START Available data

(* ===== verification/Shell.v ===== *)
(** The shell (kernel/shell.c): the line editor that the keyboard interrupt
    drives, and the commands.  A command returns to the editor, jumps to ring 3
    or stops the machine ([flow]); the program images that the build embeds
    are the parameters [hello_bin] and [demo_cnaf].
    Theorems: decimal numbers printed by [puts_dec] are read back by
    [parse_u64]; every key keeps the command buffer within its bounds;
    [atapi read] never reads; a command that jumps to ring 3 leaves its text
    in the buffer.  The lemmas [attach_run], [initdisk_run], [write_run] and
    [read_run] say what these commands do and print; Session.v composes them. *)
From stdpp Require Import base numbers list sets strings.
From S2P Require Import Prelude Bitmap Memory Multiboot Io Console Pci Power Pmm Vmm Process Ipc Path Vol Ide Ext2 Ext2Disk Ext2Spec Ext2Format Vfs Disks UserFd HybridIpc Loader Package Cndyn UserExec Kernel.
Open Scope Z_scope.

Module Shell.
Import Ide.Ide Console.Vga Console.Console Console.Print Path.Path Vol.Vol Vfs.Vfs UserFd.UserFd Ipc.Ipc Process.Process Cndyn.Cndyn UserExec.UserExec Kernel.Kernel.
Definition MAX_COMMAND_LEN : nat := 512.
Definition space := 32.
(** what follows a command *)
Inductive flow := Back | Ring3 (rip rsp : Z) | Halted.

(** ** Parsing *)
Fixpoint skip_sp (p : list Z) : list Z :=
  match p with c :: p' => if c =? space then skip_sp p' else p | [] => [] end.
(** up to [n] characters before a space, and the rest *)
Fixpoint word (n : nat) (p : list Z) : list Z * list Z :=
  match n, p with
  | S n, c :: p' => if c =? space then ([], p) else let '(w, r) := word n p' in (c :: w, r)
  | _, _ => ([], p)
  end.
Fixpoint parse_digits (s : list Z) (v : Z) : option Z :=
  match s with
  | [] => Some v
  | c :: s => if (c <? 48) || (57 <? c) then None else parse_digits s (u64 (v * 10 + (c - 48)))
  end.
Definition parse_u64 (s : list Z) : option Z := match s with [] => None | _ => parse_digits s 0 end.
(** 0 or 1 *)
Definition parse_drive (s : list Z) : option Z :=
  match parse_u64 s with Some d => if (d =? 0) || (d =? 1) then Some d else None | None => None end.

END Available data
START Available data

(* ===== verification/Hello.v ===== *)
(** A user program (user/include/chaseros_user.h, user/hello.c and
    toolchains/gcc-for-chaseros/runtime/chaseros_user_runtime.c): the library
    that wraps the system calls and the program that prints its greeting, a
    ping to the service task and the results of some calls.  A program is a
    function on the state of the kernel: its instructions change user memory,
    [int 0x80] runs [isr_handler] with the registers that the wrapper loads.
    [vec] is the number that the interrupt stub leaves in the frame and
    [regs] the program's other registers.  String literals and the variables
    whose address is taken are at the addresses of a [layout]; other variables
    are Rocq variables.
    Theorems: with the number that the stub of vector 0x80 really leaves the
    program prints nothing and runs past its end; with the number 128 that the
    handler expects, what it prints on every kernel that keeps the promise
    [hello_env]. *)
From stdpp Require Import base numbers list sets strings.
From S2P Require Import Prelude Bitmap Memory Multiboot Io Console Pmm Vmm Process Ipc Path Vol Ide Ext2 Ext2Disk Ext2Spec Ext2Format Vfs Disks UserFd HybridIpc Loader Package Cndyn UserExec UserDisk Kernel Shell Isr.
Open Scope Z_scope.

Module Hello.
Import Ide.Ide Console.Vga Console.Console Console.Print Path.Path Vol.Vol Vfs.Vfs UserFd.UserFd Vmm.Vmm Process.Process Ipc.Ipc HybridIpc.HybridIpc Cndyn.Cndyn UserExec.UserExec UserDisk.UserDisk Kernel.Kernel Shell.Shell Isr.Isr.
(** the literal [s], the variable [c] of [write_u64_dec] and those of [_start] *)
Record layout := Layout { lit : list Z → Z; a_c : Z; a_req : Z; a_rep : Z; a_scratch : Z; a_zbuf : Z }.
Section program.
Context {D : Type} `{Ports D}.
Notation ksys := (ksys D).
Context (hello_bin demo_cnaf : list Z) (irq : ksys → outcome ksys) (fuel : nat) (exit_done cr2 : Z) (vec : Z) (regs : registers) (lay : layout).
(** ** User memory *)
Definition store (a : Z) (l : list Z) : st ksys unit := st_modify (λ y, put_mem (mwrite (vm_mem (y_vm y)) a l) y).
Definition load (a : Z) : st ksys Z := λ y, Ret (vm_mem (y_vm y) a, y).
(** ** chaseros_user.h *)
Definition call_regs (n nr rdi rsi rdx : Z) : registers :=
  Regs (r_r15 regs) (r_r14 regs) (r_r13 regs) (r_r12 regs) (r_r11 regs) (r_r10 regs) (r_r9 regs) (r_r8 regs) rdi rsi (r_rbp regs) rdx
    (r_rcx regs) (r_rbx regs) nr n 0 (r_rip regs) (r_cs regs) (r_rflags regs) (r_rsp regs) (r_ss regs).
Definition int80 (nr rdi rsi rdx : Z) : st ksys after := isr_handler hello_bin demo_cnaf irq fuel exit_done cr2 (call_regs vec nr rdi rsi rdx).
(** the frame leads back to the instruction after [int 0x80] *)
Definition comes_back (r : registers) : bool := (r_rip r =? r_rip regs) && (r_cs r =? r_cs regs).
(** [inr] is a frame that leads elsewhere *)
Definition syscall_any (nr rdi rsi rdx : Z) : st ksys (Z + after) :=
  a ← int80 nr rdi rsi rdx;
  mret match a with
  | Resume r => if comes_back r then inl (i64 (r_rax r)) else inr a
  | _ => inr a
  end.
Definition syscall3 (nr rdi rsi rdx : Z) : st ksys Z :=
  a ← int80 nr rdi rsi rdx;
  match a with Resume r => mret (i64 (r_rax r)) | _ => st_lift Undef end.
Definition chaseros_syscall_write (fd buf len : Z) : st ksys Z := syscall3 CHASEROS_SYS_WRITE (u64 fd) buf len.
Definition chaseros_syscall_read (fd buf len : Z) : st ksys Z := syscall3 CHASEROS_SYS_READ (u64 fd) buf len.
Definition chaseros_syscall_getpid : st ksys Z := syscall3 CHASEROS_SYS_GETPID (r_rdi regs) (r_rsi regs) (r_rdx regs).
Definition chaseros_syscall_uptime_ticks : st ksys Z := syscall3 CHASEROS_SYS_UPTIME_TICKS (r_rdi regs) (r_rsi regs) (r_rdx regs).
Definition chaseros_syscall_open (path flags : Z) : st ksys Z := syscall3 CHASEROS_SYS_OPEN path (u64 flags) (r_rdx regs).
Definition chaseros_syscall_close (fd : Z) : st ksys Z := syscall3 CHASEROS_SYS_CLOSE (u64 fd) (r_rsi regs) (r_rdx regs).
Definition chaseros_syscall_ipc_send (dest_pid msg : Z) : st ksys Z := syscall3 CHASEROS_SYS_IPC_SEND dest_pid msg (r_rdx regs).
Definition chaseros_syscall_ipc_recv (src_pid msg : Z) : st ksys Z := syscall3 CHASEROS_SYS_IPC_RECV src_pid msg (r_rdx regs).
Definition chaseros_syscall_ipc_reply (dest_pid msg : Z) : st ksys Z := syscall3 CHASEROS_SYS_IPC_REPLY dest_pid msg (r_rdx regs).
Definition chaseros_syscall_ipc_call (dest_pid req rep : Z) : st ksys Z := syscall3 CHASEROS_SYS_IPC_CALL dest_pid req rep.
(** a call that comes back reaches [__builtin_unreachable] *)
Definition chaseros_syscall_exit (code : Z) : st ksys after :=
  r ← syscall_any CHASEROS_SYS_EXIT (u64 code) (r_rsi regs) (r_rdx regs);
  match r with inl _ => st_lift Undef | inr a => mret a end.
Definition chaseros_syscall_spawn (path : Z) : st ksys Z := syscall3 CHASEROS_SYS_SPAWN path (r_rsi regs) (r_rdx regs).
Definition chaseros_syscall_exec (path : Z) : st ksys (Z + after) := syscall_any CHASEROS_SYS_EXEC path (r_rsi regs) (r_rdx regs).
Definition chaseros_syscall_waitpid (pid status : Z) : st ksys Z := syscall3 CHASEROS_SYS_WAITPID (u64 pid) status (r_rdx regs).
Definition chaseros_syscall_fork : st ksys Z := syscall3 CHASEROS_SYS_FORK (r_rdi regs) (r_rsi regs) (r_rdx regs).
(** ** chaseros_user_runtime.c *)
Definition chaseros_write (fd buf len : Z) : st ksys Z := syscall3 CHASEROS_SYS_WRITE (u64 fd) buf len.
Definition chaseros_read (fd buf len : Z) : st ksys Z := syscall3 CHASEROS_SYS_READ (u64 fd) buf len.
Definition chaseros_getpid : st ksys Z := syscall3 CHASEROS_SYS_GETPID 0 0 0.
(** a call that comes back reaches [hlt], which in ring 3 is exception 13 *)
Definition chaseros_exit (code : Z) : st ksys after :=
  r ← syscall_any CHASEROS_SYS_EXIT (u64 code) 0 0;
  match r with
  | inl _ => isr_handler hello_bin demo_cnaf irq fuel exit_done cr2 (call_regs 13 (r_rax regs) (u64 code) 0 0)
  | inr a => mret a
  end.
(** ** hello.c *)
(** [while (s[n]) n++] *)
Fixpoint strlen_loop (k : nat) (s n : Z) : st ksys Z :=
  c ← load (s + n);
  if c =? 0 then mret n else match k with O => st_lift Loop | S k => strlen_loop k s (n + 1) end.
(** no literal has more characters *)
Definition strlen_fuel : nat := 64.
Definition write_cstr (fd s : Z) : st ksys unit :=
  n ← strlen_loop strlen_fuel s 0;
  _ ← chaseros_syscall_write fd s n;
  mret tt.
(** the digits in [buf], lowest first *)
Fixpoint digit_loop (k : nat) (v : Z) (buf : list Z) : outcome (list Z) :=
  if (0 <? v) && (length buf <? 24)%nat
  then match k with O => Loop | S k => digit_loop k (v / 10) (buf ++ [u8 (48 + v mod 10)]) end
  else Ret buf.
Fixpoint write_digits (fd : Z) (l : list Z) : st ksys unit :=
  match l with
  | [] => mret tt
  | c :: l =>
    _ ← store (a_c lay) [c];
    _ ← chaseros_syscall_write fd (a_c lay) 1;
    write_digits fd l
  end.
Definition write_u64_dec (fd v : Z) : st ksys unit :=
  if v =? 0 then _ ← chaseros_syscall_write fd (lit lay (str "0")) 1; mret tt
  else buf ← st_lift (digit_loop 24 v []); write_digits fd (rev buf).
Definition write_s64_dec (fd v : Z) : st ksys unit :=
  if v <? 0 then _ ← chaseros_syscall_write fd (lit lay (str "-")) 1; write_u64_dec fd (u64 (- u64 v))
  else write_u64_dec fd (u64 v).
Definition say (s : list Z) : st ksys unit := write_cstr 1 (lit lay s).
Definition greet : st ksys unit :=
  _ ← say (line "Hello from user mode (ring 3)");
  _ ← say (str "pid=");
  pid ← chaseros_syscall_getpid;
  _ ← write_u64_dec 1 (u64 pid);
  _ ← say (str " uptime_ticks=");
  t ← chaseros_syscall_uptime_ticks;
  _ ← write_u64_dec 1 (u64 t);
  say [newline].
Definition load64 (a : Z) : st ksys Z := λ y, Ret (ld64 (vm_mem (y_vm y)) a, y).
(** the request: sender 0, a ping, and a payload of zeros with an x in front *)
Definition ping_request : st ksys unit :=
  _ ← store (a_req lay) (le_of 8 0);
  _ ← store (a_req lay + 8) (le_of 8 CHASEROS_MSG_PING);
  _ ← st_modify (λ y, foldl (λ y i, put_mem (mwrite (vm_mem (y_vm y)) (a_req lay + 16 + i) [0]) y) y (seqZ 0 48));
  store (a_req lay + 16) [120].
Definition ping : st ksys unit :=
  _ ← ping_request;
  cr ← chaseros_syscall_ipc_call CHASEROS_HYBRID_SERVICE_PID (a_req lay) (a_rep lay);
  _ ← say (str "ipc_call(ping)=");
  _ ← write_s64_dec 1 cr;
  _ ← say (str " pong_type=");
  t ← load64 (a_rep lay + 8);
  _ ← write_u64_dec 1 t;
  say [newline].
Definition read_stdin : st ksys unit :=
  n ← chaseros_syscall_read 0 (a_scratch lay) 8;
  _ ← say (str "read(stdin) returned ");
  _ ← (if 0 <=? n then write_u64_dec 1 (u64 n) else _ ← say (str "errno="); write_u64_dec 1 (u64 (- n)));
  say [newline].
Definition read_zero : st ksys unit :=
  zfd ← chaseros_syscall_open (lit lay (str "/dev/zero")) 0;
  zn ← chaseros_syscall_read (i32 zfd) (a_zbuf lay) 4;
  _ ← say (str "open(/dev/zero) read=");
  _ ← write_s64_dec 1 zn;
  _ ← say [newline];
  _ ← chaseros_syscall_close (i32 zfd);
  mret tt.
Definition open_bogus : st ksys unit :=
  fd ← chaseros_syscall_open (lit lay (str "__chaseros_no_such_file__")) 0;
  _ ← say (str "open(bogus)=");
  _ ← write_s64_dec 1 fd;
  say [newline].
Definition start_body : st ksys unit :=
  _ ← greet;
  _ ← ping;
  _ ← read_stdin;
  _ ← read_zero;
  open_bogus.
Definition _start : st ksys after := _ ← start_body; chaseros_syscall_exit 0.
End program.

END Available data

_The task_
Filter the material for the word "frame" and copy each matching line.

_Solution to this problem_
    [vec] is the number that the interrupt stub leaves in the frame and
(** the frame leads back to the instruction after [int 0x80] *)
(** [inr] is a frame that leads elsewhere *)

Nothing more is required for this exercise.